Numbers & Operations with Fractions
5.NF.A.1
I can add and subtract fractions with unlike denominators (including mixed numbers) by using
equivalent fractions as a strategy to produce equivalent sums or differences of the fractions
with unlike denominators.
Vocabulary:
1. Numerator- top of the fraction, shows how much you have
2. Denominator- bottom of the fraction, shows how much there is in total
3. Unlike denominators- when the denominators of two or more fractions
are different
4. Like denominators- when the denominators of two or more fractions
are the same
Numbers & Operations with Fractions
5.NF.A.2
I can solve word problems involving addition and subtraction of fractions.
o
Decide whether to add or subtract and then solve.
Jack is making a family recipe. He uses 3/8 teaspoon of curry and 1/3
teaspoon of rosemary. How much spice does Jack use in all?
Stella had 7/8 of a bag of popcorn. She gave 5/6 of the bag to her friends.
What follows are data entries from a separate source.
(** * Kilo-Code client manager: enable / disable of MCP server entries

    A shallow embedding of [src/mcpm/clients/managers/kilocode.py]
    (class [KiloCodeManager]) and the properties of its constructor and of
    [disable_server], [enable_server] and [is_server_disabled].

    The configuration document is what [json.load] returns: a Python [dict]
    with string keys ([Dict[str, Any]] in the source) whose values are
    arbitrary JSON values.  Python is dynamically typed, so the operations
    the methods apply to those values ([in], subscription, item assignment,
    [del], [.get]) are modelled with the exception they raise on a value
    of the wrong kind. *)

From Stdlib Require Import Ascii String.
From stdpp Require Import gmap strings list fin_maps.

Open Scope string_scope.

(** ** JSON values as Python objects *)

(** A [dict] is a finite map; the order of its keys, which Python keeps
    and no method here looks at, is not represented. *)
#[local] Unset Elimination Schemes.
Inductive json : Type :=
  | JNull
  | JBool (b : bool)
  | JInt (z : Z)
  | JFloat (literal : string)
  | JStr (s : string)
  | JArr (items : list json)
  | JObj (fields : gmap string json).
#[local] Set Elimination Schemes.

(** The annotation [Dict[str, Any]] of a loaded document. *)
Abbreviation config := (gmap string json).

(** ** Exceptions and results *)

Inductive exn : Type :=
  | TypeError
  | KeyError
  | AttributeError
  | OSError.

Inductive result (A : Type) : Type :=
  | Return (a : A)
  | Raise (e : exn).
Arguments Return {A} a.
Arguments Raise {A} e.

Definition result_bind {A B} (r : result A) (k : A → result B) : result B :=
  match r with
  | Return a => k a
  | Raise e => Raise e
  end.

(** ** The Python operations the manager uses *)

Module Py.

(** [needle in haystack] on two [str]: substring test. *)
Fixpoint str_contains (needle haystack : string) : bool :=
  String.prefix needle haystack
  || match haystack with
     | EmptyString => false
     | String _ rest => str_contains needle rest
     end.

(** [x == v] for a [str] x: only an equal [str] compares equal. *)
Definition str_eq (x : string) (v : json) : bool :=
  match v with
  | JStr s => bool_decide (x = s)
  | _ => false
  end.

(** [x in v] for a [str] x. *)
Definition contains (x : string) (v : json) : result bool :=
  match v with
  | JObj fields => 
    match fields !! x with
    | Some _ => Return true
    | None => Return false
    end
  | JArr items => Return (existsb (str_eq x) items)
  | JStr s => Return (str_contains x s)
  | JNull | JBool _ | JInt _ | JFloat _ => Raise TypeError
  end.

(** [v[x]] for a [str] x. *)
Definition getitem (v : json) (x : string) : result json :=
  match v with
  | JObj fields =>
      match fields !! x with
      | Some item => Return item
      | None => Raise KeyError
      end
  | _ => Raise TypeError
  end.

(** [v[x] = y] for a [str] x; the result is the object after the
    assignment. *)
Definition setitem (v : json) (x : string) (y : json) : result json :=
  match v with
  | JObj fields => Return (JObj (<[x := y]> fields))
  | _ => Raise TypeError
  end.

(** [del v[x]] for a [str] x; the result is the object after the
    deletion. *)
Definition delitem (v : json) (x : string) : result json :=
  match v with
  | JObj fields =>
      match fields !! x with
      | Some _ => Return (JObj (delete x fields))
      | None => Raise KeyError
      end
  | _ => Raise TypeError
  end.

(** [v.get(x, default)]: only a [dict] has the method. *)
Definition get (v : json) (x : string) (default : json) : result json :=
  match v with
  | JObj fields =>
      match fields !! x with
      | Some item => Return item
      | None => Return default
      end
  | _ => Raise AttributeError
  end.

(** [v is True]: identity with the singleton [True]; [1] and ["true"]
    are other objects. *)
Definition is_True (v : json) : bool :=
  match v with
  | JBool true => true
  | _ => false
  end.

(** [k in d] and [d[k]] on the loaded document, which is a [dict]. *)
Definition dict_contains (d : config) (k : string) : bool :=
  match d !! k with
  | Some _ => true
  | None => false
  end.

Definition dict_getitem (d : config) (k : string) : result json :=
  match d !! k with
  | Some item => Return item
  | None => Raise KeyError
  end.

End Py.

(** ** The inherited base: [JSONClientManager]

    [KiloCodeManager] subclasses [JSONClientManager] and calls the
    attribute [configure_key_name] and the methods [_load_config] and
    [_save_config] it inherits.  The methods below are written against
    that interface: [W] is the state of the outside world the base reads
    and writes (the file at [config_path]). *)

Class JSONClientManager (W : Type) : Type := {
  configure_key_name : string;
  _load_config : W → config;
  _save_config : config → W → result bool * W;
}.

(** ** Calls: the world, the warnings logged, and exceptions *)

Record state (W : Type) : Type := State {
  world : W;
  log : list string;
}.
Arguments State {W} world log.
Arguments world {W} s.
Arguments log {W} s.

Definition M (W A : Type) : Type := state W → result A * state W.

#[export] Instance M_ret {W} : MRet (M W) :=
  λ A a st, (Return a, st).

#[export] Instance M_bind {W} : MBind (M W) :=
  λ A B k m st,
    match m st with
    | (Return a, st') => k a st'
    | (Raise e, st') => (Raise e, st')
    end.

#[export] Instance result_ret : MRet result := @Return.
#[export] Instance result_bind_inst : MBind result :=
  λ A B k r, result_bind r k.

(** A computation that only inspects Python values. *)
Definition lift {W A} (r : result A) : M W A :=
  λ st, (r, st).

(** [logger.warning(msg)] *)
Definition logger_warning {W} (msg : string) : M W unit :=
  λ st, (Return tt, State (world st) (log st ++ [msg])).

(** ** [KiloCodeManager]: the three methods *)

Section Methods.
Context {W : Type} `{JSONClientManager W}.

(** [self._load_config()] *)
Definition load_config : M W config :=
  λ st, (Return (_load_config (world st)), st).

(** [self._save_config(config)] *)
Definition save_config (cfg : config) : M W bool :=
  λ st, let (r, w') := _save_config cfg (world st) in (r, State w' (log st)).

(** The guard of [disable_server] and [enable_server]:
    [self.configure_key_name not in config
       or server_name not in config[self.configure_key_name]]. *)
Definition server_not_found (cfg : config) (server_name : string) : result bool :=
  if negb (Py.dict_contains cfg configure_key_name) then Return true
  else
    servers ← Py.dict_getitem cfg configure_key_name;
    found ← Py.contains server_name servers;
    Return (negb found).

(** The not-found condition of the two mutating methods: the servers key
    is absent from the document, or the name is not a key of the servers
    mapping. *)
Definition not_listed (cfg : config) (server_name : string) : Prop :=
  cfg !! configure_key_name = None
  ∨ ∃ servers, cfg !! configure_key_name = Some (JObj servers)
               ∧ servers !! server_name = None.

(** [config[self.configure_key_name][server_name]]: the entry object. *)
Definition server_entry (cfg : config) (server_name : string) : result json :=
  servers ← Py.dict_getitem cfg configure_key_name;
  Py.getitem servers server_name.

(** Python mutates the entry object in place, inside the loaded
    document.  Here the mutated entry is put back where it was read:
    the document afterwards, with [entry'] at
    [config[self.configure_key_name][server_name]]. *)
Definition with_server_entry (cfg : config) (server_name : string)
    (entry' : json) : result config :=
  servers ← Py.dict_getitem cfg configure_key_name;
  servers' ← Py.setitem servers server_name entry';
  Return (<[configure_key_name := servers']> cfg).

(** [config[self.configure_key_name][server_name]["disabled"] = True] *)
Definition set_disabled (cfg : config) (server_name : string) : result config :=
  entry ← server_entry cfg server_name;
  entry' ← Py.setitem entry "disabled" (JBool true);
  with_server_entry cfg server_name entry'.

(** [del config[self.configure_key_name][server_name]["disabled"]] *)
Definition del_disabled (cfg : config) (server_name : string) : result config :=
  entry ← server_entry cfg server_name;
  entry' ← Py.delitem entry "disabled";
  with_server_entry cfg server_name entry'.

Definition disable_server (server_name : string) : M W bool :=
  cfg ← load_config;
  not_found ← lift (server_not_found cfg server_name);
  if not_found : bool then
    logger_warning ("Server '" +:+ server_name +:+ "' not found in active servers");;
    mret false
  else
    cfg' ← lift (set_disabled cfg server_name);
    save_config cfg'.

Definition enable_server (server_name : string) : M W bool :=
  cfg ← load_config;
  not_found ← lift (server_not_found cfg server_name);
  if not_found : bool then
    logger_warning ("Server '" +:+ server_name +:+ "' not found in configuration");;
    mret false
  else
    has_marker ← lift (entry ← server_entry cfg server_name;
                       Py.contains "disabled" entry);
    if negb has_marker then
      logger_warning ("Server '" +:+ server_name +:+ "' is not disabled");;
      mret true
    else
      cfg' ← lift (del_disabled cfg server_name);
      save_config cfg'.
How much does Stella have left?
Hailey builds a model car for a competition. The maximum car length allowed
is 8 3/4 inches. Hailey's car measures 6 9/16 inches. How much shorter is her
car than the maximum length allowed?
Jill and her brother Ray grow tomatoes. Jill picks 3 2/3 pounds and Ray picks
2 1/2 pounds. They give 4 pounds to Uncle Joe and the rest to Uncle Pete.
How many pounds of tomatoes do they give to Uncle Pete?
There were 5 1/4 gallons of water in an aquarium. Then Bruce added 2 2/3
gallons of water. If the aquarium holds 15 gallons, how many more gallons
does Bruce need to add to fill the aquarium?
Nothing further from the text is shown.